(Work to complete)
Scan the entries below for "Import" and copy each line that holds it.
*** Opening Exercise data ***
(* ===== verification/Sealed.v ===== *)
(** * Secrets at rest ([backend/api/src/sealed/{mod,reseal,repo}.rs])

    What the instance keeps for others (client secrets, tokens, second factors)
    is stored sealed under a key of the ring, with the name of the key beside
    it.  When the API starts it seals again what is not under the first key. *)

From stdpp Require Import base tactics option numbers list gmap.
From Stdlib Require Import ZArith Lia String Ascii.
From S2P Require Import Prelude RustStr Errors ApiState.

(** Base64, SHA-256, ChaCha20-Poly1305 (key, nonce, text), and the [Debug] of a
    string, which needs the tables of Unicode. *)
Class Sealing := {
  base64_decode : str -> option bytes;
  sha256 : bytes -> bytes;
  aead_encrypt : bytes -> bytes -> bytes -> option bytes;
  aead_decrypt : bytes -> bytes -> bytes -> option bytes;
  debug_str : str -> str;
}.
(** What was encrypted decrypts under the same key and nonce, to bytes. *)
Class SealingLaws (S : Sealing) := {
  aead_decrypt_encrypt : forall k n p c, aead_encrypt k n p = Some c -> aead_decrypt k n c = Some p;
  aead_decrypt_bytes : forall k n c p, aead_decrypt k n c = Some p -> Forall (fun b => 0 <= b < 256) p;
}.

Definition KEY_BYTES : Z := 32.
Definition NONCE_BYTES : Z := 12.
*** Closing Exercise data ***
(Answer section)
From stdpp Require Import base tactics option numbers list gmap.
From Stdlib Require Import ZArith Lia String Ascii.
From S2P Require Import Prelude RustStr Errors ApiState.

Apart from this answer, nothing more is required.